Roughly 64 percent of Indiansare disengaged at work according to a study. To many professionals, this condition is unacceptable. They are working diligently to modify so they can get more joy out of life and more progress in their careers.

Others struggle in this area, floating along uninspired at jobs they dislike. Perhaps convenience, fear of change, obligations or laziness block these folks. Are you one of them? If you are, here are four questions you should ask yourself to figure out what you should do next.www.iibmindia.in

What does success mean to you?

Let’s tackle the hardest question first. If you know what success means for you, you’ll be better equipped to know if your current job, company, and profession are likely to help you be successful.

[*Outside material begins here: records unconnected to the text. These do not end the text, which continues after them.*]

(** The header is on the stream before the payload is encoded; the encoder's
    output reaches it in frames when the writer is closed. *)
Definition write_response (env : ServerEnv) (envelope : DecodedEnvelope) : bytes * result unit :=
  match de_ExecutionPayload envelope with
  | None => ([], Panic)
  | Some payload =>
      let '(header, enc) :=
        if IsEcotone cfg (ep_Timestamp payload) then ([0; 1; 0; 0; 0], Envelope_MarshalSSZ (se_pool env) envelope)
        else ([0; 0; 0; 0; 0], MarshalSSZ (se_pool env) payload) in
      match se_writeHeader env with
      | Some e => ([], Err (Wrap "failed to write response header data" e))
      | None =>
          match enc with
          | Panic => (header, Panic)
          | Err e => (header, Err (Wrap "failed to write payload to sync response" e))
          | Ok data =>
              match se_writerClose env with
              | Some e => (header, Err (Wrap "failed to finishing writing payload to sync response" e))
              | None => (header ++ snappy_frame data, Ok ())
              end
          end
      end
  end.

(** [None]: the goroutine waits for the mutex.  A new peer gets a limiter, and
    does not wait. *)
Definition peer_limit (env : ServerEnv) (peerId : PeerID) (s : ReqRespServer) : option (ReqRespServer * result unit) :=
  if srv_locked s then None
  else
    let '(ps, lru) := lru_Get peerId (peerRateLimits s) in
    match ps with
    | None => Some ({| peerRateLimits := (lru_Add peerId () lru).2; srv_locked := false; srv_out := srv_out s |}, Ok ())
    | Some _ =>
        match se_peerWait env with
        | Some e => Some ({| peerRateLimits := lru; srv_locked := true; srv_out := srv_out s |},
                          Err (Wrap "timed out waiting for global sync rate limit" e))
        | None => Some ({| peerRateLimits := lru; srv_locked := false; srv_out := srv_out s |}, Ok ())
        end
    end.

Definition serve_request (env : ServerEnv) (s : ReqRespServer) : ReqRespServer * (Z * result unit) :=
  match map_err (Wrap "failed to read requested block number") (read_request (se_request env)) with
  | Panic => (s, (0, Panic))
  | Err e => (s, (0, Err e))
  | Ok req =>
      match se_closeRead env with
      | Some e => (s, (req, Err (Wrap "failed to close reading-side of a P2P sync request call" e)))
      | None =>
          match check_request (se_now env) req with
          | Panic => (s, (req, Panic))
          | Err e => (s, (req, Err e))
          | Ok _ =>
              match se_PayloadByNumber env req with
              | Panic => (s, (req, Panic))
              | Err e => (s, (req, Err (wrap_payload_err e)))
              | Ok envelope =>
                  let '(out, r) := write_response env envelope in
                  (set_srv_out s out, (req, r))
              end
          end
      end
  end.

Definition handleSyncRequest (env : ServerEnv) (peerId : PeerID) (s : ReqRespServer)
    : option (ReqRespServer * (Z * result unit)) :=
  match se_globalWait env with
  | Some e => Some (s, (0, Err (Wrap "timed out waiting for global sync rate limit" e)))
  | None =>
      match peer_limit env peerId s with
      | None => None
      | Some (s, Panic) => Some (s, (0, Panic))
      | Some (s, Err e) => Some (s, (0, Err e))
      | Some (s, Ok _) => Some (serve_request env s)
      end
  end.

Definition result_code (e : error) : Z :=
  if errors_Is e NotFound then ResultCodeNotFoundErr
  else if errors_Is e errInvalidRequest then ResultCodeInvalidErr
  else ResultCodeUnknownErr.

(** The server after the request, with the code of the metrics; a panic is
    recovered by the stream handler and writes nothing. *)
Definition HandleSyncRequest (env : ServerEnv) (peerId : PeerID) (s : ReqRespServer)
    : option (ReqRespServer * option Z) :=
  match handleSyncRequest env peerId s with
  | None => None
  | Some (s, (_, Ok _)) => Some (s, Some ResultCodeSuccess)
  | Some (s, (_, Err e)) => Some (set_srv_out s [result_code e], Some (result_code e))
  | Some (s, (_, Panic)) => Some (s, None)
  end.
End server.
Arguments ReqRespServer CP : clear implicits.

(** ** The client *)

Record rangeRequest : Type := { rr_start : Z; rr_end : L2BlockRef; rr_id : Z }.
Record syncResult : Type := { sr_payload : ExecutionPayloadEnvelope; sr_peer : PeerID }.
Record peerRequest : Type := { pr_num : Z; pr_rangeReqId : Z }.

Definition sr_block (res : syncResult) : ExecutionPayload := env_ExecutionPayload (sr_payload res).

(** The capacity of the two buffered channels. *)
Definition channelSize : nat := 128.

(** The sizes of the two caches. *)
Definition trustedSize : nat := Z.to_nat 10000.
Definition quarantineSize : nat := 100.

(** Calls of [SyncPeerScorer]. *)
Inductive score : Type :=
  | onValidResponse (id : PeerID)
  | onResponseError (id : PeerID)
  | onRejectedPayload (id : PeerID).

(** [sc_forwarded] and [sc_scores] are the calls of the receiver that
    succeeded and of the scorer, the latest first. *)
Record SyncClient (CT CQ : Type) : Type := {
  trusted : CT;
  quarantine : CQ;
  quarantineByNum : gmap Z Hash;
  inFlight : gmap Z bool;
  activeRangeRequests : gmap Z bool;
  rangeReqId : Z;
  peerRequests : list peerRequest;
  results : list syncResult;
  sc_forwarded : list syncResult;
  sc_scores : list score }.
Arguments trusted {CT CQ} s : rename.
Arguments quarantine {CT CQ} s : rename.
Arguments quarantineByNum {CT CQ} s : rename.
Arguments inFlight {CT CQ} s : rename.
Arguments activeRangeRequests {CT CQ} s : rename.
Arguments rangeReqId {CT CQ} s : rename.
Arguments peerRequests {CT CQ} s : rename.
Arguments results {CT CQ} s : rename.
Arguments sc_forwarded {CT CQ} s : rename.
Arguments sc_scores {CT CQ} s : rename.

Section client.
Context {CT CQ : Type} `{!Lru CT Hash unit} `{!Lru CQ Hash syncResult}.

Abbreviation Client := (SyncClient CT CQ).

Definition set_trusted (v : CT) (s : Client) : Client :=
    {| trusted := v; quarantine := quarantine s; quarantineByNum := quarantineByNum s; inFlight := inFlight
     s; activeRangeRequests := activeRangeRequests s; rangeReqId := rangeReqId s; peerRequests :=
     peerRequests s; results := results s; sc_forwarded := sc_forwarded s; sc_scores := sc_scores s |}.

Often success is coupled to things you are passionate about. For example, if your passion is being a great parent, then perhaps professional success is having a job that gives you the income and flexibility to provide for your children.

If you’re unsure of what success means for you, answer this question first before moving on. Otherwise, you’d be considering a career change without first understanding how a career change can best serve your long-term goals.

Are you excited about your career prospects?

While not ideal, it is sometimes the case that early professional dissatisfaction can lead to long-term contentment. This is often true for professions, such as Master Program in finance, where tenure is a meaningful component of advancement. If your long-term career prospects are exciting, then find a way to grind it out by working for an organization that makes your early years as bearable as possible.

On the other hand, if you aren’t excited by your long-term prospects, and you aren’t satisfied with your work as it is today, it’s time to contemplate a career change with IIBM Institute.

You need to be part of something that makes you proud

Employees who are proud of their organizations are three times more likely to be happy at work, the survey found. This goes beyond pride in your actual output, but pride in your company and what it stands for—which makes sense, given that “cultural fit” is a top priority for millennial job-seekers, according to a recent survey by The Workforce Institute.

Unhappiness is an opportunity.

Unhappiness at work is a personal and professional growth opportunity. Use your discontent as an excuse to investigate the cause, or causes that are keeping you from feeling professionally satisfied.

In conducting your research, remember that answering yourself honestly is the only way you’ll be able to make the changes necessary to find yourself feeling happy at work.